Work instruction> For the listing below, return the line containing "(** [chat] of", the line containing "let sm := bindWorkflowKey", and all lines in between, exactly as written and nothing else.

---------- Data records

(* ===== verification/Turn.v ===== *)
(** * A chat message in protocol_live mode

    internal/agent/agent.go: [Chat] and the branch of [chat] that runs when the
    protocol pipeline is the primary chain ([primaryDecisionChain]): the turn's
    workflow is loaded, the pipeline of [Live] handles the message, a prepared
    write goes through the coordinator, anything else that changes the workflow
    is stored, and a lost version race is tried once more.  Where the client of
    the model panics the turn has no reply.  The workflow and
    semantic-router chains of the other modes, the call log and the metrics are
    not modelled. *)
From Stdlib Require Import ZArith QArith Lia Bool String.
From stdpp Require Import base list strings gmap.
From coqutil Require Import Datatypes.RecordSettersUsingExistingGetters.
From S2P Require Import Prelude GoStrings GoTime Contract Codec Store StoreApi Catalog Request Policy Workflow.
From S2P Require Import BusinessKey Executor Outcome Coordinator Calendar Text Entity Llm Intent Compiler Renderer Live Session.
Import RecordSetNotations1.
#[local] Open Scope go_scope.

Definition FailurePersistence : string := "persistence_failed".

Definition strictProtocolMode (v : string) : res string :=
  let mode := trim_space v in
  if existsb (eqs mode) protocolModes then Ok mode else Err (EFmt "invalid protocol mode %q" [v]).

(** The three decision chains of a turn, by the agent's modes. *)
Definition decisionChainProtocol : string := "protocol".
Definition decisionChainRoute : string := "route".
Definition decisionChainLegacy : string := "legacy".
Definition RouteModeLive : string := "live".
Definition primaryDecisionChain (protocolMode routeMode : string) : string :=
  if eqs protocolMode ProtocolModeLive then decisionChainProtocol
  else if eqs routeMode RouteModeLive then decisionChainRoute else decisionChainLegacy.

Definition workflowKeyFromUserContext (uctx : UserContext) : WorkflowKey :=
  let conversationID := trim_space (uc_ConversationID uctx) in
  mkKey (uc_TenantID uctx)
    (if eqs conversationID "" then "direct:" +:+ trim_space (uc_DingUserID uctx) else conversationID)
    (uc_UserID uctx).

Section turn.
Context {W S : Type} `{Location} `{HS : WorkflowStore S} `{CS : ConversationStore S}.
Variable ctx_err : W -> option err.
Variable unix_nano : W -> Z.
Variable request_id : W -> string.
Variable elapsed_ms : W -> W -> Z.
Variable draft_json : ProtocolDraft -> string.
Variable other : value -> string.
Variable p : protocolLivePipelineDeps (W := W) (D := port_data).

Notation outcome := (protocolLiveOutcome port_data).

(** ** The outcomes of a store that fails *)

(** [requestID] is what [newProtocolLiveRequestID] answers. *)
Definition workflowStoreFailureOutcome (requestID : string) : outcome :=
  let draft := unknownIntentDraft "workflow_store_failed" in
  finalizeProtocolLiveOutcome requestID
    (zero_outcome <| po_Draft := draft |>
       <| po_Validation := mkValidation false "workflow_store_failed" false false ResponseRefuse |>
       <| po_Response := refuse "系统暂时无法处理当前任务状态，请稍后重试。" |>
       <| po_AnswerMode := answerModeReject |> <| po_BlockedReason := "workflow_store_failed" |>
       <| po_RequestID := requestID |> <| po_CompilerStatus := "skipped" |>
       <| po_IntentDraftJSON := draft_json draft |> <| po_FailureLayer := FailurePersistence |>
       <| po_RendererName := "response_renderer" |>).

Definition workflowConflictRetryOutcome (requestID : string) : outcome :=
  setProtocolOutcomeResponse (refuse "当前会话状态刚刚发生变化，请重新发送一次请求。") answerModeReject
    ((workflowStoreFailureOutcome requestID) <| po_BlockedReason := "workflow_conflict_retry" |>).

(** ** Storing what the turn did to the workflow *)

Definition persistProtocolLiveWorkflowOutcome (ctx : option err) (key : WorkflowKey)
    (current : option VersionedWorkflow) (o : outcome) (s : S) : res (option VersionedWorkflow) * S :=
  if po_ClearWorkflow o then
    match current with
    | None => (Ok None, s)
    | Some c => match cs_delete_if_version ctx key (vw_Version c) s with
                | (Ok _, s) => (Ok None, s)
                | (Err e, s) => (Err e, s)
                end
    end
  else
    match po_WorkflowAfter o with
    | None => (Ok current, s)
    | Some after =>
        let next := Some (under_key key after) in
        match (match current with
               | None => cs_create ctx key next s
               | Some c => cs_compare_and_swap ctx key (vw_Version c) next s
               end) with
        | (Ok stored, s) => (Ok (Some stored), s)
        | (Err e, s) => (Err e, s)
        end
    end.

(** ** The attempts of a turn *)

(** What the environment answers during one attempt: the errors of the context
    at the two calls of the store outside the coordinator, and the coordinator's
    own. *)
Record turn_attempt := mkTurnAttempt {
  ta_load_ctx : option err;
  ta_persist_ctx : option err;
  ta_write : attempt
}.

Definition live_input (msg : string) (recent : list Message) (uctx : UserContext)
    (active : option WorkflowSnapshot) : protocolLiveInput := mkLiveInput msg recent (Some uctx) active.
Definition live_handle (input : protocolLiveInput) (w : W) : outcome * W :=
  Handle ctx_err unix_nano request_id elapsed_ms draft_json other p input w.

Definition handle_panics (input : protocolLiveInput) (w : W) : bool := HandlePanics ctx_err p input w.

(** A prepared write goes to the coordinator, everything else to the store. *)
Definition settle_turn (ta : turn_attempt) (key : WorkflowKey) (current : option VersionedWorkflow)
    (o : outcome) (s : S) (w : W) : coordination port_data * S * W :=
  match po_PreparedWrite o with
  | Some _ => coordinatePreparedWrite (pd_Executor p) (ta_write ta) key current o s w
  | None =>
      match persistProtocolLiveWorkflowOutcome (ta_persist_ctx ta) key current o s with
      | (Ok persisted, s) => (mkCoordination o persisted false None, s, w)
      | (Err e, s) => (mkCoordination o None false (Some e), s, w)
      end
  end.

(** The outcome of the last attempt. *)
Definition settled_outcome (c : coordination port_data) (requestID : string) : outcome :=
  match co_Err c with
  | Some e =>
      if co_Started c then co_Outcome c
      else if errors_Is e "ErrWorkflowConflict" then workflowConflictRetryOutcome requestID
      else if errors_Is e "ErrExecutionInProgress" then workflowExecutionPendingOutcome (co_Outcome c)
      else workflowStoreFailureOutcome requestID
  | None =>
      match co_Current c, po_WorkflowAfter (co_Outcome c) with
      | Some persisted, Some _ => (co_Outcome c) <| po_WorkflowAfter := Some (cloneWorkflowSnapshot (vw_Snapshot persisted)) |>
      | _, _ => co_Outcome c
      end
  end.

(** The store refused a version before anything was executed. *)
Definition lost_race (c : coordination port_data) : bool :=
  match co_Err c with Some e => errors_Is e "ErrWorkflowConflict" && negb (co_Started c) | None => false end.

Definition pending_finalized (w : W) : outcome :=
  finalizeProtocolLiveOutcome (request_id w) (workflowExecutionPendingOutcome zero_outcome).

(** [for attempt := 0; attempt < len(attempts); attempt++]: an attempt that lost
    the race is repeated while there is a next one.  [None] is a panic of [Handle]:
    nothing after it runs. *)
Fixpoint live_attempts (attempts : list turn_attempt) (key : WorkflowKey) (msg : string) (recent : list Message)
    (uctx : UserContext) (s : S) (w : W) : option outcome * S * W :=
  match attempts with
  | [] => (Some zero_outcome, s, w)
  | ta :: rest =>
      match cs_load (ta_load_ctx ta) key s with
      | (Err _, s) => (Some (workflowStoreFailureOutcome (request_id w)), s, w)
      | (Ok versioned, s) =>
          if workflowHasActiveExecution versioned then (Some (pending_finalized w), s, w)
          else
            let input := live_input msg recent uctx (vw_Snapshot <$> versioned) in
            let panics := handle_panics input w in
            let '(o, w) := live_handle input w in
            if panics then (None, s, w)
            else
              let '(c, s, w) := settle_turn ta key versioned o s w in
              match rest with
              | _ :: _ => if lost_race c then live_attempts rest key msg recent uctx s w
                          else (Some (settled_outcome c (request_id w)), s, w)
              | [] => (Some (settled_outcome c (request_id w)), s, w)
              end
      end
  end.

(** The turn: two attempts at most. *)
Definition live_turn (ta0 ta1 : turn_attempt) (msg : string) (recent : list Message) (uctx : UserContext)
    (s : S) (w : W) : option outcome * S * W :=
  live_attempts [ta0; ta1] (workflowKeyFromUserContext uctx) msg recent uctx s w.

(** ** The entry point *)

Variable FindTenantIDByCorpID : string -> ST W Z.
Variable FindByDingUserID : Z -> string -> ST W (option UserInfo).
(** [deps.IntentContextEnabled] *)
Variable intentContextEnabled : bool.

(** The memory of the agent, the workflow store and the world. *)
Record agent_state := mkAgentState {
  ag_sessions : sessions;
  ag_limiter : rateLimiter;
  ag_store : S;
  ag_world : W
}.

(** What the clock and the environment answer during the turn: when the message
    is admitted, the two attempts, and when the session is bound and written. *)
Record chat_env := mkChatEnv {
  ce_admitted : Z;
  ce_first : turn_attempt;
  ce_second : turn_attempt;
  ce_bound : Z;
  ce_written : Z
}.

Definition user_message (content : string) : Message := mkMessage "user" content "" [].
Definition assistant_message (content : string) : Message := mkMessage "assistant" content "" [].

(** [chat] of an agent in protocol_live mode; no reply is a panic, and the
    session is as it was. *)
Definition chat (env : chat_env) (msg : option ChatMessage) (a : agent_state) : option string * agent_state :=
  match msg with
  | None => (Some "请输入您的问题", a)
  | Some m =>
      if eqs (cm_Content m) "" then (Some "请输入您的问题", a)
      else
        let '(auth, limiter, w) := resolveChatAuth FindTenantIDByCorpID FindByDingUserID (ce_admitted env) m
                                     (ag_limiter a) (ag_world a) in
        match auth with
        | inr reply => (Some reply, mkAgentState (ag_sessions a) limiter (ag_store a) w)
        | inl (uctx, key) =>
            let recent := if intentContextEnabled then recentMessages key (ag_sessions a) else [] in
            let '(o, s, w) := live_turn (ce_first env) (ce_second env) (cm_Content m) recent uctx (ag_store a) w in
            match o with
            | None => (None, mkAgentState (ag_sessions a) limiter s w)
            | Some o =>
                let reply := renderProtocolResponse (po_Response o) in
                let sm := bindWorkflowKey (ce_bound env) key (workflowKeyFromUserContext uctx) (ag_sessions a) in
                let sm := appendMessages (ce_written env) key
                            [user_message (cm_Content m); assistant_message reply] sm in
                (Some reply, mkAgentState sm limiter s w)
            end
        end
  end.

(** In a group the reply names the sender. *)
Definition mentioning (msg : option ChatMessage) (reply : string) : string :=
  match msg with
  | Some m => if eqs (cm_ConversationType m) "2" then "@" +:+ cm_SenderNick m +:+ newline +:+ reply else reply
  | None => reply
  end.
Definition Chat (env : chat_env) (msg : option ChatMessage) (a : agent_state) : option string * agent_state :=
  let '(reply, a) := chat env msg a in (mentioning msg <$> reply, a).
End turn.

--------------------

Your solution>
(** [chat] of an agent in protocol_live mode; no reply is a panic, and the
    session is as it was. *)
Definition chat (env : chat_env) (msg : option ChatMessage) (a : agent_state) : option string * agent_state :=
  match msg with
  | None => (Some "请输入您的问题", a)
  | Some m =>
      if eqs (cm_Content m) "" then (Some "请输入您的问题", a)
      else
        let '(auth, limiter, w) := resolveChatAuth FindTenantIDByCorpID FindByDingUserID (ce_admitted env) m
                                     (ag_limiter a) (ag_world a) in
        match auth with
        | inr reply => (Some reply, mkAgentState (ag_sessions a) limiter (ag_store a) w)
        | inl (uctx, key) =>
            let recent := if intentContextEnabled then recentMessages key (ag_sessions a) else [] in
            let '(o, s, w) := live_turn (ce_first env) (ce_second env) (cm_Content m) recent uctx (ag_store a) w in
            match o with
            | None => (None, mkAgentState (ag_sessions a) limiter s w)
            | Some o =>
                let reply := renderProtocolResponse (po_Response o) in
                let sm := bindWorkflowKey (ce_bound env) key (workflowKeyFromUserContext uctx) (ag_sessions a) in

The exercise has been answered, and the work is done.